W minioną środę, gdy przygotowywałem akurat materiał na temat 2-milionowego Renault Magnum, do autoryzowanego dealera Polsad w Rzgowie wjechał transport dwóch nowych ciężarówek. Wśród nich był widok co najmniej zaskakujący, w postaci trzyosiowego ciągnika siodłowego na prąd, z trzecią osią wleczoną i blisko 8-metrową długością całkowitą. Spójrzmy więc jaką pracę będzie miał do wykonania ten pojazd i dlaczego ktoś zdecydował się na tak nietypową konfigurację.

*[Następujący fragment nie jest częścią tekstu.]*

(** The loop of [Migrate] over the legacy keys of one family:
    [if _, exists := keyMap[key.ID()]; exists { continue }; keyMap[key.ID()] = key]. *)
Fixpoint migrateKeys (keyMap : gmap string KeyV2) (keys : list KeyV2)
  : gmap string KeyV2 :=
  match keys with
  | [] => keyMap
  | key :: keys =>
      match keyMap !! ID key with
      | Some _ => migrateKeys keyMap keys
      | None => migrateKeys (<[ID key := key]> keyMap) keys
      end
  end.

(** Key states: operational metadata of the Eth keys, by key id. *)
Record keyStates (State : Type) : Type := { ksEth : gmap string State }.
Arguments ksEth {State} _.

(** Calls that reach the store, as the ORM and the legacy readers see them. *)
Inductive ormCall (encryptedKeyRing callback : Type) : Type :=
| getEncryptedKeyRing_call
| loadKeyStates_call
| saveEncryptedKeyRing_call (ekb : encryptedKeyRing) (callbacks : list callback)
| GetV1KeysAsV2_call (fieldName : string).
Arguments getEncryptedKeyRing_call {_ _}.
Arguments loadKeyStates_call {_ _}.
Arguments saveEncryptedKeyRing_call {_ _} ekb callbacks.
Arguments GetV1KeysAsV2_call {_ _} fieldName.

(** The collaborators of the key manager.  [DB] is the durable state behind
    the ORM; reads are functions of it, [saveEncryptedKeyRing] returns the
    state it leaves. *)
Class Collaborators : Type := {
  DB : Type;
  encryptedKeyRing : Type;
  ScryptParams : Type;
  State : Type;
  callback : Type;
  (* ksORM *)
  getEncryptedKeyRing : DB -> result encryptedKeyRing;
  loadKeyStates : DB -> result (keyStates State);
  saveEncryptedKeyRing :
    DB -> encryptedKeyRing -> list callback -> option error * DB;
  (* encryption envelope *)
  Decrypt : encryptedKeyRing -> string -> result keyRing;
  Encrypt : keyRing -> string -> ScryptParams -> result encryptedKeyRing;
  (* keyStates.validate *)
  validate : keyStates State -> keyRing -> option error;
  (* legacy readers of the five facades *)
  csa_GetV1KeysAsV2 : DB -> result (list KeyV2);
  ocr_GetV1KeysAsV2 : DB -> result (list KeyV2);
  p2p_GetV1KeysAsV2 : DB -> result (list KeyV2);
  vrf_GetV1KeysAsV2 : DB -> string -> result (list KeyV2);
  eth_GetV1KeysAsV2 : DB -> Z -> result (list KeyV2 * list State);
  (* the write of an Eth key's state row *)
  ethStateWrite : State -> callback;
}.

Section KeyManager.
Context `{Collaborators}.

Record ksORM : Type := {
  db : DB;
  calls : list (ormCall encryptedKeyRing callback);
}.

Record keyManager : Type := {
  orm : ksORM;
  scryptParams : ScryptParams;
  km_keyRing : keyRing;
  km_keyStates : keyStates State;
  password : string;
}.

Definition set_orm (km : keyManager) (o : ksORM) : keyManager :=
  {| orm := o; scryptParams := scryptParams km; km_keyRing := km_keyRing km;
     km_keyStates := km_keyStates km; password := password km |}.

Definition set_keyRing (km : keyManager) (kr : keyRing) : keyManager :=
  {| orm := orm km; scryptParams := scryptParams km; km_keyRing := kr;
     km_keyStates := km_keyStates km; password := password km |}.

Definition set_keyStates (km : keyManager) (ks : keyStates State) : keyManager :=
  {| orm := orm km; scryptParams := scryptParams km; km_keyRing := km_keyRing km;
     km_keyStates := ks; password := password km |}.

Definition set_password (km : keyManager) (p : string) : keyManager :=
  {| orm := orm km; scryptParams := scryptParams km; km_keyRing := km_keyRing km;
     km_keyStates := km_keyStates km; password := p |}.

(** The store after a call: its new state, and the call recorded. *)
Definition called (km : keyManager) (d : DB)
    (c : ormCall encryptedKeyRing callback) : keyManager :=
  set_orm km {| db := d; calls := calls (orm km) ++ [c] |}.

Definition PasswordMismatch : error :=
  ErrNew "attempting to unlock keystore again with a different password".

Definition Unlock (km : keyManager) (pw : string) : option error * keyManager :=
  (* DEV: allow Unlock() to be idempotent *)
  if decide (password km ≠ "") then
    if decide (pw ≠ password km) then (Some PasswordMismatch, km)
    else (None, km)
  else
    let km := called km (db (orm km)) getEncryptedKeyRing_call in
    match getEncryptedKeyRing (db (orm km)) with
    | Fail err => (Some (ErrWrap err "unable to get encrypted key ring"), km)
    | Ok ekr =>
        match Decrypt ekr pw with
        | Fail err =>
            (Some (ErrWrap err "unable to decrypt encrypted key ring"), km)
        | Ok kr =>
            let km := set_keyRing km kr in
            let km := called km (db (orm km)) loadKeyStates_call in
            match loadKeyStates (db (orm km)) with
            | Fail err => (Some (ErrWrap err "unable to load key states"), km)
            | Ok ks =>
                match validate ks kr with
                | Some err => (Some err, km)
                | None =>
                    let km := set_keyStates km ks in
                    let km := set_password km pw in
                    (None, km)
                end
            end
        end
    end.

(* caller must hold lock! *)
Definition save (km : keyManager) (callbacks : list callback)
  : option error * keyManager :=
  match Encrypt (km_keyRing km) (password km) (scryptParams km) with
  | Fail err => (Some (ErrWrap err "unable to encrypt keyRing"), km)
  | Ok ekb =>
      let '(err, d) := saveEncryptedKeyRing (db (orm km)) ekb callbacks in
      (err, called km d (saveEncryptedKeyRing_call ekb callbacks))
  end.

(* caller must hold lock! *)
Definition safeAddKey (km : keyManager) (unknownKey : Key)
    (callbacks : list callback) : outcome * keyManager :=
  match getFieldNameForKey unknownKey with
  | Fail err => (Err err, km)
  | Ok fieldName =>
      (* add key to keyring *)
      let id := Key_ID unknownKey in
      let key := valueOf unknownKey in
      match SetMapIndex (km_keyRing km) fieldName id (Some key) with
      | None => (Panic, km)
      | Some kr =>
          (* save keyring to DB *)
          let '(err, km) := save (set_keyRing km kr) callbacks in
          match err with
          | Some err =>
              (* if save fails, remove key from keyring *)
              match SetMapIndex (km_keyRing km) fieldName id None with
              | None => (Panic, km)
              | Some kr => (Err err, set_keyRing km kr)
              end
          | None => (Nil, km)
          end
      end
  end.

(* caller must hold lock! *)
Definition safeRemoveKey (km : keyManager) (unknownKey : Key)
    (callbacks : list callback) : outcome * keyManager :=
  match getFieldNameForKey unknownKey with
  | Fail err => (Err err, km)
  | Ok fieldName =>
      let id := Key_ID unknownKey in
      let key := valueOf unknownKey in
      match SetMapIndex (km_keyRing km) fieldName id None with
      | None => (Panic, km)
      | Some kr =>
          (* save keyring to DB *)
          let '(err, km) := save (set_keyRing km kr) callbacks in
          match err with
          | Some err =>
              (* if save fails, add key back to keyRing *)
              match SetMapIndex (km_keyRing km) fieldName id (Some key) with
              | None => (Panic, km)
              | Some kr => (Err err, set_keyRing km kr)
              end
          | None => (Nil, km)
          end
      end
  end.

(* caller must hold lock! *)
Definition isLocked (km : keyManager) : bool :=
  bool_decide (String.length (password km) = 0).

(** Modelled from the spec: eth.addEthKeyWithState is missing from the
    sources.  Section 4.2: the Eth facade adds through [safeAddKey] and must
    "pass the corresponding state write as an extraWrite to save whenever an
    Eth key is added". *)
Definition addEthKeyWithState (km : keyManager) (key : KeyV2) (state : State)
  : outcome * keyManager :=
  safeAddKey km (ethkey_KeyV2 key) [ethStateWrite state].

Wyjaśnienie tej sprawy prowadzi nas do firmy Spedcont z Łodzi, swoją historią sięgającej jeszcze lat 60-tych ubiegłego wieku. Przedsiębiorstwo to rozwinęło śródlądowy terminal, na którym kontenery morskie zaczęły być przeładowywane z pociągów na ciężarówki. Swoją drogą, wielu z Was może pamiętać białe Volva F12, które pracowały przy tym przedsięwzięciu przez całe dekady. Dzisiaj Spedcont jest natomiast częścią francuskiej Grupy Geodis, podobnie jak wchłonięty rok wcześniej Pekaes. Łódzki terminal postanowiono przy tym poddać gruntownej rozbudowie, a jednocześnie uruchomiono tam nowe połączenie intermodalne, prowadzące aż do Barcelony. Pisałem o tym w następującym tekście: Nowy właściciel Pekaesu rozwija transport intermodalny między Polską a Hiszpanią

Rozwijanie operacji intermodalnych może iść w parze z zapotrzebowaniem na trzyosiowe ciągniki, pokonujące krótkie trasy. Polskie przepisy przyznają bowiem w „intermodalu” dodatkowe 4 tony DMC, pod warunkiem, że ciągnik będzie wyposażony w trzy osie, a jego trasy nie będą wiodły dalej niż na 150 kilometrów od terminala. Poza tym newralgicznym tematem w przewozie kontenerów bywa nacisk na oś napędową, a dwuosiowy elektryk mógłby mieć z tym szczególny problem, w związku z ciężkimi bateriami. I tak też dochodzimy do trzyosiowego Renault Gamy T w elektrycznej wersji E-Tech, które w minioną środę dotarło do Polski, właśnie na zamówienie firmy Spedcont. Przedsiębiorstwo zdecydowało się na jeden taki egzemplarz, chcąc zobaczyć jak sprawdzi się on w praktyce, a jego praca ma odbywać się na krótkich trasach w okolicach Łodzi, z regularnymi zjazdami na terminal.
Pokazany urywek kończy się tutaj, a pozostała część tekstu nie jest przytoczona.